If you are a researcher, a member of an Institutional Review Boards (IRB), or a member of a Data and Safety Monitoring Board (DSMB), you need good statistical tools for the initial planning and the ongoing monitoring of clinical trials. In particular, you need to carefully consider the accrual rate--how rapidly are patients being recruited into your clinical trial.

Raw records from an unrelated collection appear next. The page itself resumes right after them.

(* ===== verification/StackApi.v ===== *)
(** * The boundary to the Matter stack

    [crates/controller/src/stack_api.rs]: the data exchanged with the stack
    thread, the operations of the [Stack] trait as an operation type, an
    implementation of them as a class, and the scriptable [FakeStack]. *)

From S2P Require Import Prelude Json.

Inductive StackErrorKind : Type := NodeUnreachable | Busy | Timeout | StackInvalidArguments | Sdk.

#[export] Instance StackErrorKind_eq_dec : EqDecision StackErrorKind.
Proof. solve_decision. Defined.

Record StackError : Type := { se_kind : StackErrorKind; se_message : string }.

Definition StackError_new (kind : StackErrorKind) (message : string) : StackError :=
  {| se_kind := kind; se_message := message |}.

Inductive NodeConnState : Type :=
| Connected (max_interval_secs : Z)
| Reconnecting.

Record NodeEventData : Type := {
  ev_endpoint_id : Z;
  ev_cluster_id : Z;
  ev_event_id : Z;
  ev_event_number : Z;
  ev_priority : Z;
  ev_timestamp : Z;
  ev_timestamp_type : Z;
  ev_data : Value;
}.

Inductive StackEvent : Type :=
| NodeState (node_id : Z) (state : NodeConnState)
| PrimingSnapshot (node_id : Z) (attributes : Map)
| AttributesChanged (node_id : Z) (changes : list (string * Value))
| NodeEvent (node_id : Z) (event : NodeEventData).

Inductive PaseTarget : Type :=
| Code (code : string)
| OnNetwork (passcode : Z) (long_discriminator : option Z) (short_discriminator : option Z) (vendor_id : option Z)
| Address (passcode : Z) (addr : string).

Record CommissionRequest : Type := {
  cr_node_id : Z;
  cr_target : PaseTarget;
  cr_fabric_label : string;
}.

Record CommissionOutcome : Type := { co_device_fabric_index : Z; co_address : string }.

Record WindowInfo : Type := {
  wi_setup_pin_code : Z;
  wi_setup_manual_code : string;
  wi_setup_qr_code : string;
}.

Record DeviceFabric : Type := {
  df_fabric_id : Z;
  df_vendor_id : Z;
  df_fabric_index : Z;
  df_fabric_label : string;
}.

Record DiscoveredDevice : Type := { dd_instance_name : string; dd_address : string }.

(** [None] is a wildcard. *)
Record AttributePathSpec : Type := {
  ap_endpoint : option Z;
  ap_cluster : option Z;
  ap_attribute : option Z;
}.

Abbreviation StackResult A := (Result A StackError).

(** The methods of the [Stack] trait. *)
Inductive StackOp : Type -> Type :=
| Commission (req : CommissionRequest) : StackOp (StackResult CommissionOutcome)
| ReadAttributes (node_id : Z) (paths : list AttributePathSpec) (fabric_filtered : bool) :
    StackOp (StackResult (list (string * Value)))
| WriteAttribute (node_id endpoint cluster attribute : Z) (value : Value) : StackOp (StackResult Z)
| Invoke (node_id endpoint cluster : Z) (command_name : string) (payload : Value) (timed_ms : option Z) :
    StackOp (StackResult Value)
| Interview (node_id : Z) : StackOp (StackResult Map)
| OpenCommissioningWindow (node_id timeout_secs : Z) : StackOp (StackResult WindowInfo)
| DeviceFabrics (node_id : Z) : StackOp (StackResult (list DeviceFabric))
| RemoveDeviceFabric (node_id fabric_index : Z) : StackOp (StackResult unit)
| UpdateFabricLabel (label : string) : StackOp (StackResult unit)
| StartSupervisor (node_id : Z) : StackOp unit
| StopSupervisor (node_id : Z) : StackOp unit
| NodeAddresses (node_id : Z) : StackOp (StackResult (list string))
| BrowseCommissionable (timeout_ms : Z) : StackOp (StackResult (list DiscoveredDevice))
| Shutdown : StackOp unit.

(** An implementation of the trait: a state and how each call changes it. *)
Class Stack (S : Type) : Type := { stack_call : forall B, StackOp B -> S -> B * S }.

(** ** FakeStack *)

Record FakeStack : Type := {
  fk_calls : list string;
  fk_read : option (StackResult (list (string * Value)));
  fk_invoke : option (StackResult Value);
  fk_write : option (StackResult Z);
  fk_commission : option (StackResult CommissionOutcome);
  fk_interview : option (StackResult Map);
  fk_window : option (StackResult WindowInfo);
  fk_fabrics : option (StackResult (list DeviceFabric));
  fk_addresses : option (StackResult (list string));
  fk_browse : option (StackResult (list DiscoveredDevice));
  fk_label : option (StackResult unit);
}.

Definition FakeStack_new : FakeStack :=
  {| fk_calls := []; fk_read := None; fk_invoke := None; fk_write := None; fk_commission := None;
     fk_interview := None; fk_window := None; fk_fabrics := None; fk_addresses := None;
     fk_browse := None; fk_label := None |}.

Definition sdk_err : StackError := StackError_new Sdk "fake: no scripted response".

(** [{:?}] of an [Option<uN>] and a [bool]. *)
Definition debug_opt (o : option Z) : string :=
  match o with Some n => "Some(" +:+ show n +:+ ")" | None => "None" end.
Definition debug_bool (b : bool) : string := if b then "true" else "false".

Definition describe_target (t : PaseTarget) : string :=
  match t with
  | Code code => "code=" +:+ code
  | OnNetwork passcode long short vendor =>
      "onnetwork passcode=" +:+ show passcode +:+ " long=" +:+ debug_opt long +:+ " short="
      +:+ debug_opt short +:+ " vendor=" +:+ debug_opt vendor
  | Address passcode addr => "address passcode=" +:+ show passcode +:+ " addr=" +:+ addr
  end.

Definition describe_call {B} (op : StackOp B) : string :=
  match op with
  | Commission req => "commission node_id=" +:+ show (cr_node_id req) +:+ " " +:+ describe_target (cr_target req)
  | ReadAttributes n paths ff =>
      "read node=" +:+ show n +:+ " paths=" +:+ show (Z.of_nat (length paths)) +:+ " ff=" +:+ debug_bool ff
  | WriteAttribute n e c a _ => "write node=" +:+ show n +:+ " " +:+ show e +:+ "/" +:+ show c +:+ "/" +:+ show a
  | Invoke n e c name _ timed =>
      "invoke node=" +:+ show n +:+ " " +:+ show e +:+ "/" +:+ show c +:+ " " +:+ name +:+ " timed=" +:+ debug_opt timed
  | Interview n => "interview node=" +:+ show n
  | OpenCommissioningWindow n t => "ocw node=" +:+ show n +:+ " timeout=" +:+ show t
  | DeviceFabrics n => "device_fabrics node=" +:+ show n
  | RemoveDeviceFabric n i => "remove_device_fabric node=" +:+ show n +:+ " idx=" +:+ show i
  | UpdateFabricLabel l => "update_fabric_label " +:+ l
  | StartSupervisor n => "start_supervisor " +:+ show n
  | StopSupervisor n => "stop_supervisor " +:+ show n
  | NodeAddresses n => "node_addresses " +:+ show n
  | BrowseCommissionable t => "browse " +:+ show t
  | Shutdown => "shutdown"
  end.

(** The fake with its log and its scripted responses replaced. *)
Definition fk_with (calls : list string)
    (read : option (StackResult (list (string * Value)))) (invoke : option (StackResult Value))
    (write : option (StackResult Z)) (commission : option (StackResult CommissionOutcome))
    (interview : option (StackResult Map)) (window : option (StackResult WindowInfo))
    (fabrics : option (StackResult (list DeviceFabric))) (addresses : option (StackResult (list string)))
    (browse : option (StackResult (list DiscoveredDevice))) (label : option (StackResult unit)) : FakeStack :=
  {| fk_calls := calls; fk_read := read; fk_invoke := invoke; fk_write := write; fk_commission := commission;
     fk_interview := interview; fk_window := window; fk_fabrics := fabrics; fk_addresses := addresses;
     fk_browse := browse; fk_label := label |}.

(** Each call is logged and takes its scripted response, or the default one. *)
Definition fake_call (B : Type) (op : StackOp B) (f : FakeStack) : B * FakeStack :=
  let '{| fk_calls := cs; fk_read := r; fk_invoke := i; fk_write := w; fk_commission := c; fk_interview := n;
          fk_window := wi; fk_fabrics := fa; fk_addresses := a; fk_browse := b; fk_label := l |} := f in
  let calls := cs ++ [describe_call op] in
  match op with
  | Commission _ => (unwrap_or (Err sdk_err) c, fk_with calls r i w None n wi fa a b l)
  | ReadAttributes _ _ _ => (unwrap_or (Err sdk_err) r, fk_with calls None i w c n wi fa a b l)
  | WriteAttribute _ _ _ _ _ => (unwrap_or (Ok 0) w, fk_with calls r i None c n wi fa a b l)
  | Invoke _ _ _ _ _ _ => (unwrap_or (Ok VNull) i, fk_with calls r None w c n wi fa a b l)
  | Interview _ => (unwrap_or (Ok []) n, fk_with calls r i w c None wi fa a b l)
  | OpenCommissioningWindow _ _ => (unwrap_or (Err sdk_err) wi, fk_with calls r i w c n None fa a b l)
  | DeviceFabrics _ => (unwrap_or (Ok []) fa, fk_with calls r i w c n wi None a b l)
  | RemoveDeviceFabric _ _ => (Ok tt, fk_with calls r i w c n wi fa a b l)
  | UpdateFabricLabel _ => (unwrap_or (Ok tt) l, fk_with calls r i w c n wi fa a b None)
  | StartSupervisor _ => (tt, fk_with calls r i w c n wi fa a b l)
  | StopSupervisor _ => (tt, fk_with calls r i w c n wi fa a b l)
  | NodeAddresses _ => (unwrap_or (Ok []) a, fk_with calls r i w c n wi fa None b l)
  | BrowseCommissionable _ => (unwrap_or (Ok []) b, fk_with calls r i w c n wi fa a None l)
  | Shutdown => (tt, fk_with calls r i w c n wi fa a b l)
  end.

#[export] Instance FakeStack_stack : Stack FakeStack := {| stack_call := fake_call |}.

(** Every call is logged, whatever is scripted. *)
Lemma fake_call_logged B (op : StackOp B) f : fk_calls (fake_call B op f).2 = fk_calls f ++ [describe_call op].
Proof. destruct f. by destruct op. Qed.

a suggestion was made to write it as

Members of Institutional Review Boards (IRB), or Data and Safety Monitoring Board (DSMB), need good statistical tools for the initial planning and the ongoing monitoring of clinical trials. In particular, they need to carefully consider the accrual rate--how rapidly are patients being recruited into the clinical trial.

In another place I write

Consider a hypothetical research study that you started in January 1997 with the intention to recruit 12 patients per year (one per month) over a ten year period, for a total sample size of 120 patients. By the end of June 2004, (roughly 7 1/2 years), the study has enrolled 42 patients

Clearly you have problems. Your actual accrual rate is a meager 5.6 patients per year, and now it is probably too late to fix things. You would have to recruit at a rate almost 30 patients per year over the remainder of the study to overcome this shortfall.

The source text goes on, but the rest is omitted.